10 April 2020, The Tablet

Nuns release 7,000 hours of Gregorian chant

Nuns release 7,000 hours of Gregorian chant

Nuns at the Abbey of Notre-Dame de Fidélité de Jouques
Courtesy Abbey de Jouques

French Benedictine nuns are to release 7,000 hours of Gregorian chant in what is thought to be one of the largest recording projects ever conducted, if not the largest.

The 45 nuns at the Abbey of Notre-Dame de Fidélité de Jouques, a Benedictine convent in Aix-en-Provence, Southern France, are recording three years of their celebrations of the divine office.

The nuns, who range in age from 22 to 45, begin recording each day when they enter their chapel for the “eight hours” of the office, chanted in latin.

At the end of each day, the audio is uploaded to a remote drive, allowing the recording to take place without disruption of the sisters’ cloistered rule of life.

The total recordings will amount to around 7,000 hours of audio.

The entire project is a 3 year recording project, and the nuns are just over one year through it, with almost two years still to go. They will be launching the web application this summer however. Most of the chants will remain the same over the three years, but the project will not be truly complete until 2022. The app will synchronise the audio to the scores, Latin, and user’s localised translation.
The sisters in Jouques themselves chant the psaltery in Latin. Occasionally lessons are read in vernacular, but often also these in Latin. 

The nuns, who have had to close their Abbey church to outsiders because of the coronavirus pandemic, released six days of their chant for free to mark Holy Week. The chants can be accessed alongside their scores and their text, available in both the original latin and vernacular translations.

Gregorian Chant, originating in the 8th century, developed out of the celebration of the office by monastic houses across Europe. Beginning with Matins (morning prayer) and ending with Compline (night prayer), the office involves the recitation of the entire psaltery, in Latin and other liturgical languages, as well as in the vernacular.
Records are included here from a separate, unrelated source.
Definition count_up (segs : list string) : nat := length (filter (λ s, s = "..") segs).
Definition count_down (segs : list string) : nat := length (filter (λ s, s ∉ [""; "."; ".."]) segs).

Lemma norm_segs_cases seg segs out :
  (seg = "" ∨ seg = ".") ∧ norm_segs (seg :: segs) out = norm_segs segs out
  ∨ seg = ".." ∧ norm_segs (seg :: segs) out
                 = match out with [] => None | _ :: out' => norm_segs segs out' end
  ∨ proper seg ∧ norm_segs (seg :: segs) out = norm_segs segs (seg :: out).
Proof.
  simpl. case_bool_decide as H1; [by left|]. right. case_bool_decide as H2; [by left|]. right.
  split; [|done]. unfold proper. set_solver.
Qed.

Lemma norm_segs_proper segs out out' :
  norm_segs segs out = Some out' → Forall proper out → Forall proper out'.
Proof.
  revert out. induction segs as [|seg segs IH]; intros out; [by intros [= <-]|].
  destruct (norm_segs_cases seg segs out) as [[_ ->]|[[_ ->]|[Hp ->]]]; intros Hn Ho.
  - by eapply IH.
  - destruct out as [|x out]; [done|]. inversion Ho; subst. by eapply IH.
  - eapply IH; [done|]. by constructor.
Qed.

Lemma norm_segs_id segs out :
  Forall proper segs → norm_segs segs out = Some (reverse segs ++ out).
Proof.
  revert out. induction segs as [|seg segs IH]; intros out; [done|]. intros [Hp Hs]%Forall_cons.
  destruct (norm_segs_cases seg segs out) as [[[-> | ->] _]|[[-> _]|[_ ->]]];
    try (unfold proper in Hp; set_solver).
  rewrite IH by done. by rewrite reverse_cons, <-app_assoc.
Qed.

Lemma norm_segs_app segs1 segs2 out :
  norm_segs (segs1 ++ segs2) out = out' ← norm_segs segs1 out; norm_segs segs2 out'.
Proof.
  revert out. induction segs1 as [|seg segs IH]; intros out; [done|].
  change ((seg :: segs) ++ segs2) with (seg :: (segs ++ segs2)).
  destruct (norm_segs_cases seg segs out) as [[Hs ->]|[[-> ->]|[Hp ->]]].
  - rewrite <-IH. simpl. by rewrite bool_decide_eq_true_2.
  - simpl. destruct out; [done|apply IH].
  - rewrite <-IH. simpl. unfold proper in Hp.
    rewrite !bool_decide_eq_false_2 by set_solver. done.
Qed.

Lemma count_cons seg segs :
  count_up (seg :: segs) = (if decide (seg = "..") then 1 else 0) + count_up segs
  ∧ count_down (seg :: segs) = (if decide (proper seg) then 1 else 0) + count_down segs.
Proof.
  unfold count_up, count_down, proper. rewrite !filter_cons. split; by repeat case_decide.
Qed.

(** The walk leaves the root exactly when some prefix climbs more than it
    descends. *)
Lemma norm_segs_None segs out :
  norm_segs segs out = None
  ↔ ∃ k, length out + count_down (take k segs) < count_up (take k segs).
Proof.
  revert out. induction segs as [|seg segs IH]; intros out.
  { split; [done|]. intros [k Hk]. rewrite take_nil in Hk. unfold count_up, count_down in Hk.
    simpl in Hk. lia. }
  assert (∀ P : list string → Prop, ¬ P [] → (∃ k, P (take k (seg :: segs)))
            ↔ ∃ k, P (seg :: take k segs)) as Hk.
  { intros P Hnil. split; [intros [[|k] HP]; [done|by exists k]|].
    intros [k HP]. by exists (S k). }
  rewrite (Hk (λ l, length out + count_down l < count_up l)) by (unfold count_up, count_down; simpl; lia).
  assert (proper ".." → False) as Hdd by (unfold proper; set_solver).
  destruct (norm_segs_cases seg segs out) as [[Hs ->]|[[-> ->]|[Hp ->]]].
  - rewrite IH. assert (¬ proper seg) by (unfold proper; destruct Hs as [-> | ->]; set_solver).
    assert (seg ≠ "..") by (by destruct Hs as [-> | ->]).
    split; intros [k Hk']; exists k; destruct (count_cons seg (take k segs)) as [Hu Hd];
      rewrite Hu, Hd in *; rewrite !decide_False in * by done; lia.
  - destruct out as [|x out].
    + split; [|done]. intros _. exists 0. by vm_compute; lia.
    + rewrite IH. split; intros [k Hk']; exists k; destruct (count_cons ".." (take k segs)) as [Hu Hd];
        rewrite Hu, Hd in *; rewrite (decide_True (P := ".." = "..")) in * by done;
        rewrite (decide_False (P := proper "..")) in * by done; simpl in *; lia.
  - rewrite IH. assert (seg ≠ "..") by (intros ->; by apply Hdd).
    split; intros [k Hk']; exists k; destruct (count_cons seg (take k segs)) as [Hu Hd];
      rewrite Hu, Hd in *; rewrite (decide_False (P := seg = "..")) in * by done;
      rewrite (decide_True (P := proper seg)) in * by done; simpl in *; lia.
Qed.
Gregorian chant experienced a significant revival in the 19th and early 20th century and has retained much of its popularity despite the changes made by the second Vatican council to the liturgy and religious life. The appeal of Gregorian chant extends to secular audiences, with albums recorded by religious communities such as the Benedictine Monks of Santo Domingo de Silos selling well on the general market.

John Anderson, a US musician now living in Italy, initiated the project after an aunt of his entered the convent and he visited her during his summer holidays from university.

The use of wireless and “cloud” technology allowed Anderson to mix, remaster and upload the audio recordings remotely without needing to be physically present.

The nuns in the community, founded in 1967, hope that the revenue from the recording project will allow them to fund bettermtheir Abbey’s daughter-house in Africa, and give “peace, consolation, hope, and a sense of communion” to those isolated by the coronavirus pandemic.